Girgis vive com sua família estendida, cerca de 30 pessoas, nos primeiros dois andares de um prédio que se apóia contra a colina. Seus 60 porcos pequenos vivem no andar térreo. Eles têm pele escura e peluda e o guinchar deles pode ser ouvido a uma quadra da casa de Girgis.

Muitos dos criadores de porcos do Cairo vivem em condições semelhantes, dividindo seus pequenos espaços na cidade lotada com seus animais.

Após as autoridades internacionais de saúde terem criticado a decisão do Egito de abater cerca de 300 mil porcos, o chefe de doenças infecciosas do Ministério da Agricultura, Saber Abdel Aziz Galal, explicou que o abate era uma "medida geral de saúde", segundo a agência de notícias France-Presse.

"É bom reestruturar este tipo de criação em boas fazendas, não no lixo", a agência o citou como tendo dito.

"Nós construiremos novas fazendas em áreas especiais, como na Europa", ele disse. "Em dois anos os porcos retornarão, mas precisamos primeiro construir as novas fazendas."

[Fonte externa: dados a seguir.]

(** * MedAssist chat client: session store, session directory, auto-scroll

    A shallow embedding of the client-side state logic of the medical Q&A UI
    (the hooks [useChat], [useChatHistory] and [useAutoScroll], the helpers
    [generateSessionId], [validateMessage], [truncateText] and
    [formatTimestamp], [ApiService] with its response interceptor, the
    handlers of [App.tsx], the input form, message bubble and scroll effect
    of [components/chat-component.tsx], and the session list item of the
    layout components) and the properties the specification states about
    them, followed by further properties read off the code.

    Modelling conventions.
    - A JavaScript string is the list of its UTF-16 code units, so that
      [length] is the [.length] of the source.
    - A React handler never reads state directly: it reads the values its
      closure captured at render time and enqueues updates.  A handler is
      therefore a function from its closure and its inputs to the list of
      updates it enqueues; [commit] applies the queue in order, as React does
      when it processes the batch.
    - An [async] function is cut at its [await]: the part before it
      ([_begin]) returns the updates and the remote request it suspends on,
      the part after it ([_resume]) takes the outcome of that request.
    - [Date.now()], [new Date().toISOString()] and [Math.random()] are read
      from the environment; their readings are parameters. *)

From Stdlib Require Import List String Ascii Bool ZArith NArith QArith Lia.
From Stdlib Require Import DecimalString DecimalZ.
Import ListNotations.

Local Open Scope Z_scope.

(* ================================================================== *)
(** ** JavaScript strings *)
(* ================================================================== *)

Definition jsstring := list N.

(** A source literal made of ASCII characters only. *)
Definition lit (s : string) : jsstring :=
  map N_of_ascii (list_ascii_of_string s).

Definition jsstring_eqb (a b : jsstring) : bool :=
  if list_eq_dec N.eq_dec a b then true else false.

(** Truthiness of a string: every string but the empty one. *)
Definition truthy (s : jsstring) : bool :=
  match s with [] => false | _ :: _ => true end.

(** WhiteSpace and LineTerminator code units, what [String.prototype.trim]
    strips. *)
Definition is_whitespace (c : N) : bool :=
  ((9 <=? c) && (c <=? 13) || (c =? 32) || (c =? 160) || (c =? 5760)
   || (8192 <=? c) && (c <=? 8202) || (c =? 8232) || (c =? 8233)
   || (c =? 8239) || (c =? 8287) || (c =? 12288) || (c =? 65279))%N.

Fixpoint trimStart (s : jsstring) : jsstring :=
  match s with
  | [] => []
  | c :: t => if is_whitespace c then trimStart t else s
  end.

Definition trimEnd (s : jsstring) : jsstring := rev (trimStart (rev s)).

Definition trim (s : jsstring) : jsstring := trimEnd (trimStart s).

Fixpoint startsWith (s sub : jsstring) : bool :=
  match sub, s with
  | [], _ => true
  | _ :: _, [] => false
  | a :: sub', b :: s' => (a =? b)%N && startsWith s' sub'
  end.

(** [s.includes(sub)] *)
Fixpoint includes (s sub : jsstring) : bool :=
  startsWith s sub ||
  match s with
  | [] => false
  | _ :: t => includes t sub
  end.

Ainda não se sabe se o governo indenizará os criadores por suas perdas. O Ministério da Saúde disse originalmente que os criadores seriam pagos, mas após muitos no Parlamento discordarem, o ministério pareceu recuar.

Algumas pessoas no Cairo, ansiosas com as reportagens a respeito da gripe suína, concordaram com a medida do governo.

"Agora sabemos que há um motivo para Deus proibir os porcos: eles espalham doenças", disse Mohsen Hamady, um contador de 50 anos que estava bebendo chá após o trabalho em uma casa de chá do Cairo.

Mas muitos criadores de porcos dizem que realizam um serviço valioso para o restante do Cairo, que só será reconhecido após eles pararem de coletar o lixo.

"Se tirarem nossos porcos, por que sairíamos para coletar o lixo toda manhã?" disse Marcos Shalab, um criador de porcos de 40 anos de Manshiet Nasser.

Girgis exibiu o mesmo sentimento. "Nós somos cristãos e somos a classe baixa, então é muito fácil nos perseguir. Mas esta cidade depende de nós para processar seu lixo. Ela depende dos porcos."